Nov. 30 - Notes from his webpage 
THIS PART IS THE SAME AS ABOVE
This source code runs 10 Othello games between black, the specified AI that uses
one or more heuristic values that may or may not include forward-search, and 
white, a random player. After each set of games has been played, the value printed 
is the average margin of victory for black. The viewer can then compare the success 
of each method. Be warned, however, that there is a lot of variation for each 
margin of victory average due to the relatively low number of trials.

THIS PART IS NEW
In this trial, comparisons are made between searches of different depths for 
the greedy and combination heuristics. Note that the weighted combination is at
this time equal to 15*stability + 2*mobility + 1*power. "Forward" indicates a 
3-ply search, and "Far Forward" indicates a 5-ply search.

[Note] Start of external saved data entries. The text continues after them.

Lemma mark_inode_ok c i :
  counted c -> 0 <= i < n -> is_free (cg_inosused c) i = false ->
  counted (mark_inode c i) /\ same_space c (mark_inode c i) /\
  forall x, is_free (cg_inosused (mark_inode c i)) x = (x =? i) || is_free (cg_inosused c) x.
Proof using Hn.
  intros Hc Hi Hf. pose proof (counted_range c Hc) as Hr. destruct Hc as [By Dr L C].
  assert (forall x, is_free (cg_inosused (mark_inode c i)) x = (x =? i) || is_free (cg_inosused c) x) as Hx.
  { intros x. cbn. rewrite setbit_set, bit_set_free by (unfold in_map; lia). by destruct (x =? i). }
  split; [|split; [|exact Hx]].
  - constructor; cbn [mark_inode set_inosused set_cs cg_inosused cg_cs csum_add_nifree cs_nifree].
    + rewrite setbit_set by lia. by apply bytes_bit_set.
    + exact Dr.
    + rewrite setbit_set, zlen_bit_set by lia. exact L.
    + rewrite (zsum_update (fun x => if is_free (cg_inosused c) x then 0 else 1) _ _ i).
      * rewrite <- C. change (setbit (cg_inosused c) i) with (cg_inosused (mark_inode c i)). rewrite Hx, Z.eqb_refl, Hf.
        cbn [orb]. rewrite s32_small; [lia|]. unfold in_s32. zify_pow. lia.
      * apply NoDup_seqZ.
      * apply elem_of_seqZ. lia.
      * intros x _ Hne. change (setbit (cg_inosused c) i) with (cg_inosused (mark_inode c i)).
        by rewrite Hx, (proj2 (Z.eqb_neq x i) Hne).
  - unfold same_space. cbn. rewrite setbit_set, zlen_bit_set by lia. done.
Qed.

(** What one turn of the loop does. *)
Definition seen_inode (sm : list Z) (c : cg) (j i : Z) : cg :=
  let st := zget sm j in
  if state_used st
  then mark_inode (if (st =? DSTATE) || (st =? DCLEAR) || (st =? DFOUND) then set_cs c (csum_add_ndir (cg_cs c) 1) else c) i
  else c.

Lemma scan_inode_seen sm c j i : state_ok j (zget sm j) -> scan_inode sm c j i = ok (seen_inode sm c j i).
Proof using Type.
  unfold scan_inode, seen_inode, state_ok, state_used. generalize (zget sm j) as st. intros st Hst.
  destruct (Z.eqb_spec st USTATE) as [->|Hne]; [done|].
  destruct (Z.eqb_spec st DSTATE); [done|]. destruct (Z.eqb_spec st DCLEAR); [done|]. destruct (Z.eqb_spec st DFOUND); [done|].
  destruct (Z.eqb_spec st FSTATE); [done|]. destruct (Z.eqb_spec st FCLEAR); [done|]. cbn [orb] in *.
  destruct Hst as [|[|[_ Hj]]]; [done..|]. by rewrite (proj2 (Z.ltb_lt _ _) Hj).
Qed.

Lemma scan_inodes_ok sm base m : forall i c,
  Z.of_nat m = n - i -> 0 <= i -> counted c ->
  (forall x, i <= x < n -> state_ok (base + x) (zget sm (base + x))) ->
  (forall x, i <= x -> is_free (cg_inosused c) x = false) ->
  exists c', scan_inodes sm c (base + i) (upto i n 1) = ok c' /\ counted c' /\ same_space c c' /\
    forall x, is_free (cg_inosused c') x =
      if (i <=? x) && (x <? n) then state_used (zget sm (base + x)) else is_free (cg_inosused c) x.
Proof using Hn.
  induction m as [|m IH]; intros i c Hm Hi Hc Hst Hf.
  - rewrite upto_nil by lia. exists c. split; [done|]. split; [done|]. split; [done|]. intros x.
    destruct (Z.leb_spec i x), (Z.ltb_spec x n); done || lia.
  - rewrite upto_cons by lia. cbn [scan_inodes]. rewrite scan_inode_seen by (apply Hst; lia). cbn [rbind ok].
    set (c1 := seen_inode sm c (base + i) i).
    assert (counted c1 /\ same_space c c1 /\ forall x, is_free (cg_inosused c1) x =
      (x =? i) && state_used (zget sm (base + i)) || is_free (cg_inosused c) x) as (Hc1 & Hs1 & Hf1).
    { unfold c1, seen_inode. destruct (state_used (zget sm (base + i))).
      - match goal with |- context [mark_inode ?a _] => set (c0 := a) end.
        assert (counted c0 /\ same_space c c0 /\ cg_inosused c0 = cg_inosused c) as (A1 & A2 & A3)
          by (unfold c0; case_match; (split; [destruct Hc; constructor; try done; apply s32_range|split; [by repeat split|done]])).
        destruct (mark_inode_ok c0 i A1) as (B1 & B2 & B3); [lia|rewrite A3; by apply Hf|].
        split; [done|]. split; [by etrans|]. intros x. by rewrite B3, A3, andb_true_r.
      - split; [done|]. split; [done|]. intros x. by rewrite andb_false_r. }
    replace (base + i + 1) with (base + (i + 1)) by lia.
    destruct (IH (i + 1) c1) as (c' & E & Hc' & Hs' & Hf'); [lia|lia|done|intros; apply Hst; lia| |].
    { intros x Hx. rewrite Hf1, (proj2 (Z.eqb_neq x i)) by lia. apply Hf. lia. }
    exists c'. split; [done|]. split; [done|]. split; [by etrans|]. intros x. rewrite Hf', Hf1.
    destruct (Z.leb_spec (i + 1) x), (Z.ltb_spec x n), (Z.leb_spec i x), (Z.eqb_spec x i) as [->|]; cbn [andb orb]; try done; try lia.
    all: try (rewrite Hf, orb_false_r by lia; done).
Qed.

End Inodes.

(** ** Numbers in range *)

(** Every entry fits the type of its table. *)
Record shaped (sb : sblock) (c : cg) : Prop := {
  sh_frsum : Forall in_s32 (cg_frsum c) /\ zlen (cg_frsum c) = MAXFRAG;
  sh_blktot : Forall in_s32 (cg_blktot c) /\ zlen (cg_blktot c) = fs_cpg sb;
  sh_blks : Forall (fun x => s16 x = x) (cg_blks c) /\ zlen (cg_blks c) = fs_cpg sb * fs_nrpos sb;
  sh_sum : Forall in_s32 (cg_clustersum c) /\ (0 < fs_contigsumsize sb -> zlen (cg_clustersum c) = fs_contigsumsize sb + 1);
  sh_clusters : Forall byte (cg_clustersfree c);
  sh_cs : in_s32 (cs_ndir (cg_cs c)) /\ in_s32 (cs_nbfree (cg_cs c)) /\ in_s32 (cs_nifree (cg_cs c)) /\ in_s32 (cs_nffree (cg_cs c)) }.

Lemma s16_s16 x : s16 (s16 x) = s16 x.
Proof. unfold s16. zify_pow. dlia. Qed.

Lemma Forall_repeat {A} (P : A -> Prop) a n : P a -> Forall P (repeat a n).
Proof. intros Ha. induction n; constructor; done. Qed.

Lemma fragacct_pos_s32 F siz m cnt fuel : forall field sub pos l,
  Forall in_s32 l -> Forall in_s32 (fragacct_pos fuel F siz m field sub pos l cnt).
Proof.
  induction fuel as [|fuel IH]; intros field sub pos l Hl; [done|]. cbn [fragacct_pos]. case_match; [|done].
  apply IH. case_match; [|done]. apply zset_Forall; [done|apply s32_range].
Qed.

Lemma fragacct_s32 F map l cnt : Forall in_s32 l -> Forall in_s32 (ffs_fragacct F map l cnt).
Proof.
  unfold ffs_fragacct. generalize (upto 1 F 1) as u. intros u. revert l. induction u as [|x u IH]; intros l Hl; [done|].
  cbn [fragacct_siz]. case_match; apply IH; [done|by apply fragacct_pos_s32].
Qed.

Lemma bytes_setbit a i : Forall byte a -> Forall byte (setbit a i).
Proof. intros Ha. apply zset_Forall; [done|apply byte_u8]. Qed.

Lemma scan_block_shaped (sb : sblock) bm base c i :
  valid_fpb (fs_frag sb) -> shaped sb c -> shaped sb (scan_block sb bm true base c i).
Proof.
  intros HF [[F1 F2] [T1 T2] [B1 B2] S K (C1 & C2 & C3 & C4)]. unfold scan_block.
  destruct (scan_frags sb bm (base + i) i (cg_blksfree c)) as [map frags]. case_match; [|case_match].
  - constructor; cbn; try done.
    + split; [apply zset_Forall; [done|apply s32_range]|by rewrite zlen_zset].
    + split; [apply zset_Forall; [done|apply s16_s16]|by rewrite zlen_zset].
    + case_match; [by apply bytes_setbit|done].
    + split; [done|]. split; [apply s32_range|done].
  - constructor; cbn; try done.
    + split; [by apply fragacct_s32|]. by rewrite zlen_fragacct.
    + split; [done|]. split; [done|]. split; [done|apply s32_range].
  - by constructor.
Qed.

Lemma scan_blocks_shaped (sb : sblock) bm base l : forall c,
  valid_fpb (fs_frag sb) -> shaped sb c -> shaped sb (fold_left (scan_block sb bm true base) l c).
Proof.
  induction l as [|i l IH]; intros c HF Hc; [done|]. cbn [fold_left]. apply IH; [done|]. by apply scan_block_shaped.
Qed.

Lemma count_run_s32 (sb : sblock) sump run : Forall in_s32 sump -> Forall in_s32 (count_run sb sump run).
Proof. intros H. apply zset_Forall; [done|apply s32_range]. Qed.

Dec. 7 - Notes from his webpage
SAME AS ABOVE Nov.30 and Nov. 4
This source code runs 25 Othello games between black, the specified AI that uses
one or more heuristic values that may or may not include forward-search, and 
white, a random player. After each set of games has been played, the value printed
is the average margin of victory for black. The viewer can then compare the success
of each method. Be warned, however, that there is a lot of variation for each 
margin of victory average due to the relatively low number of trials.

THIS IS NEW
This prototype compares each of 4 direct heuristics (greedy, mobile, stable, 
and a combination) with and without forward-searching. The number of trials has 
been increased to 25.

Jan 4 - Status Report -
see Jan 4
This source code runs 100 iterations of the completed genetic algorithm. Now, instead of simply playing games
for each heuristic, or set of weights, and measuring the results, the machine is changing these weights after
each iteration using the results. A slate of six 'players' is initialized, each with a current state of four
weights, one for each heuristic function. Each iteration, three games are played against a random player for
each 'player'. After all games have been played, the player with the lowest score is replaced by a new 
'player', that is created as a combination of the the two best scoring 'players'. These high-scoring players 
are called 'parents' of this new 'child'. There is a one in 5 chance that the new 'child' will undergo a 
mutation in one of the weights, and a one in 25 chance that the 'child' will have all of its weights set 
randomly. No forward search capabilities are used to preserve time. The program may take a few minutes to 
run to its conclusion as is. 


Jan. 23 - Current version,
Jan. 20th version is a good one to run for grading and review

Notes:
Calvin Hayes
January 20, 2005
Period 5

Notes


This source code runs 100 iterations of the completed genetic algorithm. Now, 
instead of simply playing games for each heuristic, or set of weights, and 
measuring the results, the machine is changing these weights after each 
iteration using the results. A slate of twelve 'players' is initialized, each 
with a current state of six weights, one for each Othello heuristic function. 
Each iteration, three games are played against a random player for each 'player'.
After all games have been played, the player with the lowest score is replaced 
by a new 'player', that is created as a combination of the the two best scoring
'players'. These high-scoring players are called 'parents' of this new 'child'.
This iteration has made some changes in the way the algorithm is run. First of 
all, the slate of players has been increased to 12. This allows for a more 
diverse group of players. Next, when considering which players have preformed 
best, the program now takes into account their performance on earlier iterations.
Finally, the proportion of mutations has been increased greatly and multiple 
mutations are possible on one child. However, in each mutation, the amount that
a weight can be mutated is limited to 200 points.